Während des Treffens erklärte der Generaldirektor für Mineralien und Kohle, Tri Winarno, dass der Prozess zu geistigen Eigentumsrechten mit der Festlegung eines Bergbaugebiets (WP) durch die Zentralregierung beginnen muss, in dem es ein WPR gibt.

„Nachdem der Minister das WP festgelegt hat, befindet sich darin ein WPR. Anschließend werden WPR-Verwaltungsdokumente erstellt, darunter auch Umweltdokumente, damit Bergbauaktivitäten die Natur nicht schädigen“, erklärte Tri.

Er sagte, dass für West-Sumatra in Zusammenarbeit zwischen Minerba und dem ESDM-Dienst der Provinz West-Sumatra WPR-Verwaltungsdokumente mit insgesamt rund 300 Dokumenten erstellt worden seien.

„Die Dokumente liegen bereits vor. Als nächstes wird ein Umweltmanagementdokument oder WKL WPR erstellt, damit der Community Mining wirklich umweltfreundlich ist“, fügte er hinzu.

Sobald alle Dokumente vollständig sind, legt die Regionalregierung die Höhe der kommunalen Bergbaugebühren fest, die dann die Grundlage für die Erteilung des IPR durch den Gouverneur gemäß der durch das Präsidialdekret Nr. 55 von 2023 gewährten Befugnis bildet.

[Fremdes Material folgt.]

(* ===== verification/ClKinds.v ===== *)
(** The cluster-scoped program reconcilers of controllers/bpfman-agent, one
    Module per file cl_<kind>_program.go: what a request to bpfman holds, how a link
    is recognised, and which links an attach point of the spec expands to. The
    methods with the same text for every kind are those of Links. *)

From S2P Require Import Prelude ApiTypes Constants Bpfman Selectors Links Kinds.
From stdpp Require Import options.

Abbreviation ClRec := (ProgRec ClBpfApplicationProgram ClBpfApplicationProgramState).
Abbreviation ClAt := (At ClBpfApplicationProgram ClBpfApplicationProgramState).

(** ** cl_xdp_program.go *)
Module ClXdp.
Section reconciler.
Context {W : Type} `{!AgentEnv W}.

Definition getProgType (_ : ClRec) : Internal.ProgramType := Internal.Xdp.
Definition getBpfmanProgType (_ : ClRec) : BpfmanProgramType := BpfmanProgramType_XDP.
Definition getProgName (r : ClRec) : string := clp_Name (currentProgram r).

Definition getAttachRequest (r : ClAt ClXdpAttachInfoState) : GoM W AttachRequest :=
  let link := currentLink r in
  let attachInfo :=
    mkXDPAttachInfo (xdp_Priority link) (xdp_InterfaceName link)
      (xdpProceedOnToInt (xdp_ProceedOn link))
      (netnsPtr (xdp_NetnsPath link)) (uuid_metadata (ai_UUID (xdp_common link))) in
  programId ← deref (programId (at_rec r));
  mret (mkAttachRequest programId (AttachInfo_XdpAttachInfo attachInfo)).

Definition stateLinks (s : ClBpfApplicationProgramState) : option (slice ClXdpAttachInfoState) :=
  Links <$> clps_XDP s.
Definition appLinks (p : ClBpfApplicationProgram) : list ClXdpAttachInfo := spec_links (clp_XDP p).

Definition printAttachInfo (attachInfoState : ClXdpAttachInfoState) : string :=
  "interfaceName: " +:+ xdp_InterfaceName attachInfoState +:+
  ", netnsPath: " +:+ print_netns (xdp_NetnsPath attachInfoState) +:+
  ", priority: " +:+ pretty (xdp_Priority attachInfoState).

Definition same_fields (a attachInfoState : ClXdpAttachInfoState) : bool :=
  bool_decide (xdp_InterfaceName a = xdp_InterfaceName attachInfoState)
  && bool_decide (xdp_Priority a = xdp_Priority attachInfoState)
  && deep_equal (xdp_ProceedOn a) (xdp_ProceedOn attachInfoState).

Definition findLink (attachInfoState : ClXdpAttachInfoState) (links : list ClXdpAttachInfoState)
    : GoM W (result (option nat)) :=
  net_findLink xdp_NetnsPath same_fields attachInfoState links.

Definition createLinkEntry (attachInfo : ClXdpAttachInfo) (interfaceName netnsPath : string)
    : GoM W ClXdpAttachInfoState :=
  uuid ← lift uuid_New;
  mret (mkClXdpAttachInfoState (newCommon uuid) interfaceName netnsPath
          (GetPriority (clxdp_Priority attachInfo)) (clxdp_ProceedOn attachInfo)).

Definition getExpectedLinks (r : ClRec) (attachInfo : ClXdpAttachInfo)
    : GoM W (result (list ClXdpAttachInfoState)) :=
  cl_net_getExpectedLinks (createLinkEntry attachInfo)
    (clxdp_InterfaceSelector attachInfo) (clxdp_NetworkNamespaces attachInfo)
    (rc_ourNode (rec_common r)).

Definition getProgramLoadInfo (r : ClRec) : GoM W LoadInfo :=
  mret (mkLoadInfo (getProgName r) (getBpfmanProgType r) None).

Definition kind : Kind W ClBpfApplicationProgram ClBpfApplicationProgramState
    ClXdpAttachInfo ClXdpAttachInfoState := {|
  k_progType := Internal.Xdp;
  k_bpfmanProgType := BpfmanProgramType_XDP;
  k_getAttachRequest := getAttachRequest;
  k_getProgramLoadInfo := getProgramLoadInfo;
  k_stateLinks := stateLinks;
  k_setStateLinks := set_clps_XDP;
  k_appLinks := appLinks;
  k_getExpectedLinks := getExpectedLinks;
  k_findLink := findLink;
|}.

Definition accessors : LinkMethods W (ClAt ClXdpAttachInfoState) := methods getAttachRequest.
Definition updateLinks (r : ClRec) (isBeingDeleted : bool) : GoM W (option error * ClRec) :=
  Links.updateLinks kind r isBeingDeleted.
Definition processLinks (r : ClRec) : GoM W (option error * ClRec) :=
  Links.processLinks kind r.
Definition updateProgramAttachStatus (r : ClRec) : GoM W ClRec :=
  Links.updateProgramAttachStatus kind r.
Definition removeLinks (links : slice ClXdpAttachInfoState) (linksToRemove : gset nat)
    : slice ClXdpAttachInfoState :=
  Links.removeLinks links linksToRemove.
End reconciler.
End ClXdp.

(** ** cl_tc_program.go *)
Module ClTc.
Section reconciler.
Context {W : Type} `{!AgentEnv W}.

Definition getProgType (_ : ClRec) : Internal.ProgramType := Internal.Tc.
Definition getBpfmanProgType (_ : ClRec) : BpfmanProgramType := BpfmanProgramType_TC.
Definition getProgName (r : ClRec) : string := clp_Name (currentProgram r).

Definition getAttachRequest (r : ClAt ClTcAttachInfoState) : GoM W AttachRequest :=
  let link := currentLink r in
  let attachInfo :=
    mkTCAttachInfo (tc_Priority link) (tc_InterfaceName link)
      (directionToStr (tc_Direction link))
      (tcProceedOnToInt (tc_ProceedOn link))
      (netnsPtr (tc_NetnsPath link)) (uuid_metadata (ai_UUID (tc_common link))) in
  programId ← deref (programId (at_rec r));
  mret (mkAttachRequest programId (AttachInfo_TcAttachInfo attachInfo)).

Definition stateLinks (s : ClBpfApplicationProgramState) : option (slice ClTcAttachInfoState) :=
  Links <$> clps_TC s.
Definition appLinks (p : ClBpfApplicationProgram) : list ClTcAttachInfo := spec_links (clp_TC p).

Definition printAttachInfo (attachInfoState : ClTcAttachInfoState) : string :=
  "interfaceName: " +:+ tc_InterfaceName attachInfoState +:+
  ", netnsPath: " +:+ print_netns (tc_NetnsPath attachInfoState) +:+
  ", direction: " +:+ tc_Direction attachInfoState +:+
  ", priority: " +:+ pretty (tc_Priority attachInfoState).

Definition same_fields (a attachInfoState : ClTcAttachInfoState) : bool :=
  bool_decide (tc_InterfaceName a = tc_InterfaceName attachInfoState)
  && bool_decide (tc_Direction a = tc_Direction attachInfoState)
  && bool_decide (tc_Priority a = tc_Priority attachInfoState)
  && deep_equal (tc_ProceedOn a) (tc_ProceedOn attachInfoState).

Definition findLink (attachInfoState : ClTcAttachInfoState) (links : list ClTcAttachInfoState)
    : GoM W (result (option nat)) :=
  net_findLink tc_NetnsPath same_fields attachInfoState links.

Definition createLinkEntry (attachInfo : ClTcAttachInfo) (interfaceName netnsPath : string)
    : GoM W ClTcAttachInfoState :=
  uuid ← lift uuid_New;
  mret (mkClTcAttachInfoState (newCommon uuid) interfaceName netnsPath
          (cltc_Direction attachInfo)
          (GetPriority (cltc_Priority attachInfo)) (cltc_ProceedOn attachInfo)).

Definition getExpectedLinks (r : ClRec) (attachInfo : ClTcAttachInfo)
    : GoM W (result (list ClTcAttachInfoState)) :=
  cl_net_getExpectedLinks (createLinkEntry attachInfo)
    (cltc_InterfaceSelector attachInfo) (cltc_NetworkNamespaces attachInfo)
    (rc_ourNode (rec_common r)).

Definition getProgramLoadInfo (r : ClRec) : GoM W LoadInfo :=
  mret (mkLoadInfo (getProgName r) (getBpfmanProgType r) None).

Definition kind : Kind W ClBpfApplicationProgram ClBpfApplicationProgramState
    ClTcAttachInfo ClTcAttachInfoState := {|
  k_progType := Internal.Tc;
  k_bpfmanProgType := BpfmanProgramType_TC;
  k_getAttachRequest := getAttachRequest;
  k_getProgramLoadInfo := getProgramLoadInfo;
  k_stateLinks := stateLinks;
  k_setStateLinks := set_clps_TC;
  k_appLinks := appLinks;
  k_getExpectedLinks := getExpectedLinks;
  k_findLink := findLink;
|}.

Definition accessors : LinkMethods W (ClAt ClTcAttachInfoState) := methods getAttachRequest.
Definition updateLinks (r : ClRec) (isBeingDeleted : bool) : GoM W (option error * ClRec) :=
  Links.updateLinks kind r isBeingDeleted.
Definition processLinks (r : ClRec) : GoM W (option error * ClRec) :=
  Links.processLinks kind r.
Definition updateProgramAttachStatus (r : ClRec) : GoM W ClRec :=
  Links.updateProgramAttachStatus kind r.
Definition removeLinks (links : slice ClTcAttachInfoState) (linksToRemove : gset nat)
    : slice ClTcAttachInfoState :=
  Links.removeLinks links linksToRemove.
End reconciler.
End ClTc.

(** ** cl_tcx_program.go *)
Module ClTcx.
Section reconciler.
Context {W : Type} `{!AgentEnv W}.

Definition getProgType (_ : ClRec) : Internal.ProgramType := Internal.Tc.
Definition getBpfmanProgType (_ : ClRec) : BpfmanProgramType := BpfmanProgramType_TCX.
Definition getProgName (r : ClRec) : string := clp_Name (currentProgram r).

Definition getAttachRequest (r : ClAt ClTcxAttachInfoState) : GoM W AttachRequest :=
  let link := currentLink r in
  let attachInfo :=
    mkTCXAttachInfo (tcx_Priority link) (tcx_InterfaceName link)
      (directionToStr (tcx_Direction link))
      (netnsPtr (tcx_NetnsPath link)) (uuid_metadata (ai_UUID (tcx_common link))) in
  programId ← deref (programId (at_rec r));
  mret (mkAttachRequest programId (AttachInfo_TcxAttachInfo attachInfo)).

Definition stateLinks (s : ClBpfApplicationProgramState) : option (slice ClTcxAttachInfoState) :=
  Links <$> clps_TCX s.
Definition appLinks (p : ClBpfApplicationProgram) : list ClTcxAttachInfo := spec_links (clp_TCX p).

Definition printAttachInfo (attachInfoState : ClTcxAttachInfoState) : string :=
  "interfaceName: " +:+ tcx_InterfaceName attachInfoState +:+
  ", netnsPath: " +:+ print_netns (tcx_NetnsPath attachInfoState) +:+
  ", direction: " +:+ tcx_Direction attachInfoState +:+
  ", priority: " +:+ pretty (tcx_Priority attachInfoState).

Definition same_fields (a attachInfoState : ClTcxAttachInfoState) : bool :=
  bool_decide (tcx_InterfaceName a = tcx_InterfaceName attachInfoState)
  && bool_decide (tcx_Direction a = tcx_Direction attachInfoState)
  && bool_decide (tcx_Priority a = tcx_Priority attachInfoState).

Definition findLink (attachInfoState : ClTcxAttachInfoState) (links : list ClTcxAttachInfoState)
    : GoM W (result (option nat)) :=
  net_findLink tcx_NetnsPath same_fields attachInfoState links.

Definition createLinkEntry (attachInfo : ClTcxAttachInfo) (interfaceName netnsPath : string)
    : GoM W ClTcxAttachInfoState :=
  uuid ← lift uuid_New;
  mret (mkClTcxAttachInfoState (newCommon uuid) interfaceName netnsPath
          (cltcx_Direction attachInfo)
          (GetPriority (cltcx_Priority attachInfo))).

Definition getExpectedLinks (r : ClRec) (attachInfo : ClTcxAttachInfo)
    : GoM W (result (list ClTcxAttachInfoState)) :=
  cl_net_getExpectedLinks (createLinkEntry attachInfo)
    (cltcx_InterfaceSelector attachInfo) (cltcx_NetworkNamespaces attachInfo)
    (rc_ourNode (rec_common r)).

Definition getProgramLoadInfo (r : ClRec) : GoM W LoadInfo :=
  mret (mkLoadInfo (getProgName r) (getBpfmanProgType r) None).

„Die Genehmigung kann jedoch erst wirksam werden, nachdem alle Anforderungen und Genehmigungen des Ministeriums und der Kommission XII der DVR erfüllt sind“, erklärte Tri.

Als er zu Andre zurückkehrte, wiederholte er, dass er diesen Prozess überwachen werde, damit er schnell abläuft. Er sagte, dass die Kommission XII der DVR am 2. Februar eine öffentliche Anhörung (RDPU) mit dem Generaldirektor für Mineralien und Kohle und der Provinzregierung von West-Sumatra abhalten werde.

„Wir wollen schnell handeln. Hoffentlich können vor Eid die WPR- und IPR-Genehmigungen erteilt werden, damit die Leute nicht mehr illegal schürfen“, sagte der Sekretär der Gerindra-Parteifraktion des MPR RI.

Er hofft, dass diese Legalisierung breite Vorteile bringen kann.

„So Gott will, wird die Gemeinde Rechtssicherheit erhalten, ihr Lebensunterhalt wird zunehmen, die Umwelt bleibt geschützt und die lokale Regierung wird PAD erhalten“, sagte er.